LAUSR

Summary Lung adenocarcinoma (LUAD) patients in East Asia predominantly harbor oncogenic EGFR mutations. However, there remains a limited understanding of the biological characteristics and therapeutic vulnerabilities of the concurrent mutations of EGFR and other genes in LUAD. Here, we performed comprehensive bioinformatics analyses on 88 treatment-naïve East Asian LUAD patients. Based on somatic mutation clustering, we identified three somatic mutation subtypes: EGFR + TP53 co-mutation, EGFR mutation, and multiple-gene mutation.
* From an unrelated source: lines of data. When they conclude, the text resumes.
Lemma dropLast_line (s : string) : ReadLineVariant.dropLast 1 (s ++ nl) = s.
Proof.
  unfold ReadLineVariant.dropLast.
  replace (String.length (s ++ nl) - 1) with (String.length s)
    by (rewrite length_append; simpl; lia).
  apply append_substring.
Qed.

(** [ReadLine] on a raw line shorter than the buffer: the line without its
    line feed. *)
Lemma ReadLine_line (s rest : string) :
  containsByte s LF = false -> endsWithByte s CR = false ->
  String.length s < ReadLineVariant.bufSize ->
  ReadLineVariant.ReadLine (s ++ nl ++ rest) = (s, false, None, rest).
Proof.
  intros Hs Hc Hl. unfold ReadLineVariant.ReadLine, ReadLineVariant.ReadSlice.
  rewrite (ReadSlice_scan_line _ _ _ Hs Hl). cbv iota beta.
  rewrite length_line_nonzero, !lastByte_endsWith.
  rewrite endsWithByte_append by discriminate.
  change (endsWithByte nl LF) with true. cbv iota.
  rewrite dropLast_line, Hc, andb_false_r. cbv iota.
  rewrite dropLast_line. reflexivity.
Qed.

Lemma ReadLineVariant_loop_break (fuel : nat) (s rest buf : string) :
  containsByte s LF = false -> endsWithByte s CR = false ->
  String.length s < ReadLineVariant.bufSize ->
  s <> EmptyString -> HasPrefix rest " " = false ->
  ReadLineVariant.decodeLine_loop (S fuel) (s ++ nl ++ rest) buf
  = Some (LineBuf (buf ++ stripSpace s) rest).
Proof.
  intros Hs Hc Hl Hn Hr. cbn [ReadLineVariant.decodeLine_loop].
  rewrite (ReadLine_line _ _ Hs Hc Hl). cbv iota beta.
  destruct s as [|c s]; [congruence |]. cbn [String.length Nat.eqb]. cbv iota.
  destruct rest as [|d rest]; [reflexivity |].
  cbn [HasPrefix] in Hr. cbn [Peek1].
  destruct (Ascii.eqb d " "); [simpl in Hr; discriminate Hr | reflexivity].
Qed.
A proteogenomic analysis among subtypes revealed varying degrees of dysregulation in cell-cycle-related and immune-related processes. An immune-characteristic analysis revealed higher PDL1 protein expression in the EGFR + TP53 co-mutation subtype than in the EGFR mutation subtype, which may affect the therapeutic efficacy of anti-PD-L1 therapy. Moreover, integrating known and potential therapeutic target analysis reveals therapeutic vulnerabilities of specific subtypes and nominates candidate biomarkers for therapeutic intervention. This study provides new biological insight and therapeutic opportunities with respect to EGFR-mutant LUAD subtypes.